The characterization, pharmacokinetic and tissue distribution studies of TPGS modified myricetrin mixed micelles in rats.

This study was designed to investigate the bioavailability and targeting of myricetrin-loaded ternary micelles modified with and without TPGS. The particle diameters of myricetrin-loaded micelles and myricetrin-loaded-TPGS micelle were 30.93 +/- 1.34 nm and 26.42 +/- 0.89 nm, respectively, while their respective encapsulation efficiencies (m/m, %) were 83.3 +/- 1.08 and 93.8 +/- 1.18. The release rate of myricetrin in the micellar system clearly exceeded the free myricetrin in the three media (pH 6.8 phosphate buffer, pH 1.2 HCl solution and double distilled water). In vivo studies displayed that the bioavailability of myricetrin mixed micelles was remarkably improved than the free drug after oral administration.
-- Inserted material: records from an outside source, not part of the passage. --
(* ===== verification/Proxy.v ===== *)
(** * Routes: src/proxy/mod.rs

    [ProxyConfig] and its URL parser and printer, [ProxyTarget], and
    [ProxyStream], the tunnel that serves bytes prefetched by a handshake
    before those of the socket. [proxy_error] has one constructor per [bail!]
    or [with_context] of the parser. *)
From S2P Require Import Prelude RustStd Net Stream.

Inductive ProxyConfig :=
| Direct
| Socks5 (addr : bytes) (auth : option (bytes * bytes))
| Http (addr : bytes) (auth : option (bytes * bytes)).

#[export] Instance ProxyConfig_eq_dec : EqDecision ProxyConfig.
Proof. solve_decision. Defined.

Inductive proxy_error :=
| UnsupportedProxy
| EmptyUsername
| InvalidAddress
| InvalidHostname
| InvalidPort.

Inductive Kind := KSocks5 | KHttp.

Definition scheme (value : bytes) : option (Kind * bytes) :=
  match strip_prefix (lit "socks5://") value with
  | Some rest => Some (KSocks5, rest)
  | None =>
      match strip_prefix (lit "socks://") value with
      | Some rest => Some (KSocks5, rest)
      | None => match strip_prefix (lit "http://") value with
                | Some rest => Some (KHttp, rest)
                | None => None
                end
      end
  end.

(** The credentials before the last [@], if there is one. *)
Definition userinfo (rest : bytes) : result proxy_error (option (bytes * bytes) * bytes) :=
  match rsplit_once x40 rest with
  | Some (auth_str, host_port) =>
      let parts := splitn 2 x3a auth_str in
      let user := default [] (parts !! 0) in
      let pass := default [] (parts !! 1) in
      if bool_decide (user = []) then Err EmptyUsername else Ok (Some (user, pass), host_port)
  | None => Ok (None, rest)
  end.

Definition bad_host_char (b : byte) : bool :=
  bool_decide (b ∈ [x3a; x2f; x3f; x23; x5b; x5d]).

Definition check_address (host_port : bytes) : result proxy_error () :=
  match parse_socket_addr host_port with
  | Some _ => Ok ()
  | None =>
      '(host, port) ← ok_or InvalidAddress (rsplit_once x3a host_port);
      if bool_decide (host = []) || existsb bad_host_char host || any_whitespace host
      then Err InvalidHostname
      else _ ← ok_or InvalidPort (parse_uint U16_MAX port); Ok ()
  end.
Lemma send_connect_ok target s s' :
  send_connect_request target s = (Ok (), s') →
  ∃ req rsv atyp bnd, connect_request target = Ok req ∧ bound_addr atyp bnd ∧
    moved s s' req ([SOCKS5_VERSION; REP_SUCCESS; rsv; atyp] ++ bnd).
Proof.
  unfold send_connect_request. intros H. minv H. unfold lift_result in Hstep.
  injection Hstep as Hreq <-. minv H. destruct a0. apply swrite_ok in Hstep.
  minv H. apply sread_ok in Hstep0 as [Hr Hl].
  case_bool_decide as Hv; [done|].
  case_bool_decide as Hrep; [done|].
  apply skip_addr_ok in H as (bnd & Hm & Hb).
  exists a, (at_ a0 2), (at_ a0 3), bnd. split_and!; [done..|].
  rewrite <-Hv at 1. rewrite <-Hrep. rewrite <-(length4_inv _ Hl).
  pose proof (moved_trans _ _ _ _ _ _ _ Hstep (moved_trans _ _ _ _ _ _ _ Hr Hm)) as Hmv.
  by rewrite app_nil_r in Hmv.
Qed.

Lemma handshake_ok auth target s s' :
  handshake auth target s = (Ok (), s') →
  ∃ sent received, transcript auth target sent received ∧ moved s s' sent received.
Proof.
  unfold handshake. intros H. minv H. apply negotiate_ok in Hstep as [Hm1 Hmeth].
  minv H. destruct a0. apply send_connect_ok in H as (req & rsv & atyp & bnd & Hreq & Hb & Hm3).
  assert (Ha : ∃ atx arx, auth_exchange auth a atx arx ∧ moved s0 s1 atx arx).
  { destruct Hmeth as [->|[-> Hauth]].
    - rewrite bool_decide_false in Hstep by done. injection Hstep as <-.
      eauto using auth_exchange, moved_refl.
    - rewrite bool_decide_true in Hstep by done. destruct auth as [[u p]|]; [|done].
      apply authenticate_ok in Hstep as (v & Hm & ? & ?). eauto using auth_exchange. }
  destruct Ha as (atx & arx & Hex & Hm2).
  eexists _, _. split; [by econstructor|].
  exact (moved_trans _ _ _ _ _ _ _ Hm1 (moved_trans _ _ _ _ _ _ _ Hm2 Hm3)).
Qed.

Lemma sread_enough n s bs rest :
  incoming s = bs ++ rest → length bs = n →
  ∃ s', sread n s = (Ok bs, s') ∧ incoming s' = rest ∧ tx s' = tx s ∧ tx_limit s' = tx_limit s.
Proof.
  intros Hi <-. destruct (read_exact_enough (length bs) s) as (s' & Hr & Hi' & Ht & _ & Hl).
  { rewrite Hi, length_app. lia. }
  exists s'. rewrite Hi, take_app_length in Hr. rewrite Hi, drop_app_length in Hi'.
  split_and!; [by apply with_context_ok|done..].
Qed.

Lemma swrite_free bs s :
  tx_limit s = None →
  ∃ s', swrite bs s = (Ok (), s') ∧ incoming s' = incoming s ∧ tx s' = tx s ++ bs ∧ tx_limit s' = None.
Proof.
  intros Hl. eexists. unfold swrite, with_context, write_all. rewrite Hl. by split_and!.
Qed.

(** [m] can run from [s] with [rest] left to read, having sent [sent]. *)
Definition runs {A} (m : SM A) (s : sock) (a : A) (sent received : bytes) : Prop :=
  ∀ rest, incoming s = received ++ rest → tx_limit s = None →
  ∃ s', m s = (Ok a, s') ∧ incoming s' = rest ∧ tx s' = tx s ++ sent ∧ tx_limit s' = None.

Lemma runs_bind {A B} (m : SM A) (f : A → SM B) s a b sent1 recv1 sent2 recv2 sent recv :
  runs m s a sent1 recv1 → (∀ s', runs (f a) s' b sent2 recv2) →
  sent = sent1 ++ sent2 → recv = recv1 ++ recv2 →
  runs (x ← m; f x) s b sent recv.
Proof.
  intros Hm Hf -> -> rest Hi Hl. destruct (Hm (recv2 ++ rest)) as (s1 & Hr & Hi1 & Ht1 & Hl1);
    [by rewrite Hi, app_assoc|done|].
  destruct (Hf s1 rest Hi1 Hl1) as (s2 & Hr2 & Hi2 & Ht2 & Hl2).
  exists s2. split_and!; [|done|by rewrite Ht2, Ht1, app_assoc|done].
  unfold mbind, M_bind. by rewrite Hr.
Qed.

Lemma runs_ret {A} (a : A) s : runs (mret a) s a [] [].
Proof. intros rest Hi Hl. exists s. by rewrite app_nil_r. Qed.

Lemma runs_lift {A} (a : A) s : runs (lift_result (Ok a)) s a [] [].
Proof. intros rest Hi Hl. exists s. by rewrite app_nil_r. Qed.

Lemma runs_read s bs : runs (sread (length bs)) s bs [] bs.
Proof.
  intros rest Hi Hl. destruct (sread_enough (length bs) s bs rest Hi eq_refl) as (s' & ? & ? & Ht & Hl').
  exists s'. rewrite app_nil_r. split_and!; congruence.
Qed.

Lemma runs_write s bs : runs (swrite bs) s () bs [].
Proof.
  intros rest Hi Hl. destruct (swrite_free bs s Hl) as (s' & ? & Hi' & ? & ?).
  exists s'. split_and!; [done|by rewrite Hi', Hi|done..].
Qed.

(** One step of a scripted run, closing the bookkeeping of what was moved. *)
Ltac run_step tac :=
  eapply runs_bind;
    [tac | intros ? | first [reflexivity | by rewrite app_nil_r] | first [reflexivity | by rewrite app_nil_r]].

Lemma runs_negotiate auth m atx arx s :
  auth_exchange auth m atx arx →
  runs (negotiate_method (bool_decide (is_Some auth))) s m
    (greeting (bool_decide (is_Some auth))) [SOCKS5_VERSION; m].
Proof.
  intros Hex. unfold negotiate_method.
  run_step ltac:(apply runs_write). run_step ltac:(apply (runs_read _ [SOCKS5_VERSION; m])).
  destruct Hex as [|u p v -> ? ?]; simpl; apply runs_ret.
Qed.

Lemma runs_discard s bs : runs (_ ← sread (length bs); mret ()) s () [] bs.
Proof. run_step ltac:(apply runs_read). apply runs_ret. Qed.

Lemma runs_skip atyp bnd s : bound_addr atyp bnd → runs (skip_addr atyp) s () [] bnd.
Proof.
  intros [bs Hl|bs Hl|len bs Hl]; unfold skip_addr; simpl.
  - rewrite <-Hl. apply runs_discard.
  - rewrite <-Hl. apply runs_discard.
  - run_step ltac:(apply (runs_read s [len])). change (at_ [len] 0) with len.
    cbv zeta. rewrite <-Hl. apply runs_discard.
Qed.
Lemma address_roundtrip_witness :
  let address := SockAddr (ipv4 10 0 0 1) 8080 in
  ∃ s1 s2, put_address 7 0x1004 16 address buffer_target = (Ok (), s1) ∧
           mem s1 = store (mem buffer_target) 0x1004 (address_bytes address) ∧
           ipv4_at 7 0x1004 16 s1 = (Ok address, s2) ∧ mem s2 = mem s1.
Proof.
  intros address. apply (address_roundtrip buffer_target 7 0x1004 16 16 address).
  - exact buffer_target_healthy.
  - reflexivity.
  - reflexivity.
  - exact (proj2 buffer_target_parts).
  - unfold I32_MAX. lia.
  - unfold I32_MAX. lia.
  - unfold port_ok. simpl. lia.
Defined.

(** getpeername(3, 0x1004, 0x1000) with room for eight bytes. *)
Lemma peer_name_behaviour_witness :
  let n := mkNotification 1 7 0 (mkData 52 0xc000003e 0 [3; 0x1004; 0x1000; 0; 0; 0]%Z) in
  let address := SockAddr (ipv4 10 0 0 1) 8080 in
  ∃ s', peer_name x86_64 n address buffer_target = (Ok (), s') ∧
        mem s' = store (store (mem buffer_target) 0x1004 (take 8 (address_bytes address))) 0x1000 (le_bytes 4 16).
Proof.
  intros n address.
  destruct (peer_name_behaviour x86_64 n address buffer_target 8) as (s' & r & Hr & Hres).
  - exact buffer_target_healthy.
  - reflexivity.
  - reflexivity.
  - reflexivity.
  - lia.
  - exact (proj1 buffer_target_parts).
  - apply (is_mapped_le _ _ 16 8); [lia|exact (proj2 buffer_target_parts)].
  - destruct Hres as [-> Hm]. exists s'. split; [exact Hr|exact Hm].
Defined.
(* ===== verification/Ingress.v ===== *)
(** * The shared loopback listener: src/broker/tcp_ingress.rs

    Every outbound connection of the application is connected to one loopback
    listener; [waiting] finds the registration an accepted stream belongs to.
    A oneshot channel is a number; [delivered] holds what was sent on each, and
    [live] the registrations that have not been dropped. [step] is what can
    happen to the listener, in any order: a registration, an accepted
    connection, the end of a registration. *)
From S2P Require Import Prelude RustStd Net Stream Seccomp Access Memory TcpBind Sockets.

Record Pending := mkPending { p_socket : Z; p_sender : option nat }.

Record Ingress := mkIngress { i_address : SocketAddrV4; waiting : gmap Z (list Pending) }.

Record Registration := mkRegistration { r_port : Z; r_socket : Z; r_channel : nat }.

#[export] Instance Registration_eq_dec : EqDecision Registration.
Proof. solve_decision. Defined.

(** The listener and what its tasks share. *)
Record world := mkWorld {
  ingress : Ingress;
  next_channel : nat;
  delivered : gmap nat Z;
  live : list Registration;
}.

Definition set_waiting (w : world) (t : gmap Z (list Pending)) : Ingress := mkIngress (i_address (ingress w)) t.

(** [Ingress::register] for the socket [fd] in state [s]; the socket keeps
    what [prepare] did to it. *)
Definition register (e : bind_env) (s : tcp_socket) (fd : Z) (w : world)
    : io Registration * tcp_socket * world :=
  match prepare e s with
  | (Err error, s) => (Err error, s, w)
  | (Ok port, s) =>
      let channel := next_channel w in
      let r := mkRegistration port fd channel in
      let candidates := default [] (waiting (ingress w) !! port) in
      (Ok r, s,
       mkWorld (set_waiting w (<[port := candidates ++ [mkPending fd (Some channel)]]> (waiting (ingress w))))
         (S channel) (delivered w) (live w ++ [r]))
  end.
(* ===== verification/Files.v ===== *)
(** * Replies and resolver files: src/broker/engine.rs (Reply, valid, respond)
      and src/broker/files.rs

    [open] decides which open calls get the synthetic resolv.conf or
    nsswitch.conf; the file system and the kernel answer through [fs_env].
    Paths are byte strings compared the way [std::path] compares them, by
    components. *)
From S2P Require Import Prelude RustStd Net FakeDns Stream Seccomp Access Memory.

(** ** Replies *)

Inductive Reply :=
| RContinue
| RValue (v : Z)
| RSent.

(** [Broker::valid]; [check] is [seccomp::valid]. *)
Definition broker_valid (check : io bool) : io () :=
  ok ← check; if (ok : bool) then Ok () else Err (RawOs EINTR).

(** [Broker::respond]: the arguments of [seccomp::respond], if it is called. *)
Definition reply_args (result : io Reply) : option (Z * Z * bool) :=
  match result with
  | Ok RSent => None
  | Ok RContinue => Some (0, 0, true)%Z
  | Ok (RValue value) => Some (value, 0, false)%Z
  | Err error => Some (0%Z, default EIO (raw_os_error error), false)
  end.

Definition broker_respond (ioctl : Z → Response → io ()) (id : Z) (result : io Reply) : io () :=
  match reply_args result with
  | None => Ok ()
  | Some (value, errno, passthrough) =>
      match respond ioctl id value errno passthrough with
      | Err error => if bool_decide (raw_os_error error = Some ENOENT) then Ok () else Err error
      | Ok _ => Ok ()
      end
  end.

(** ** File contents *)

Definition resolv_conf : bytes := lit "nameserver " ++ fmt_ipv4 DNS_ADDR ++ [x0a].

Definition is_hosts_line (line : bytes) : bool :=
  match split_once x3a line with
  | Some (name, _) => bool_decide (trim name = lit "hosts")
  | None => false
  end.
Moreover, the results of tissue distribution showed that myricetrin-loaded-TPGS micelles accumulated well in the liver tissue. Based on these results, it was speculated that myricetrin-loaded-TPGS micelles might act as a promising carrier for liver targeting with improved hepatic concentration of myricetrin compared with the myricetrin-loaded micelles.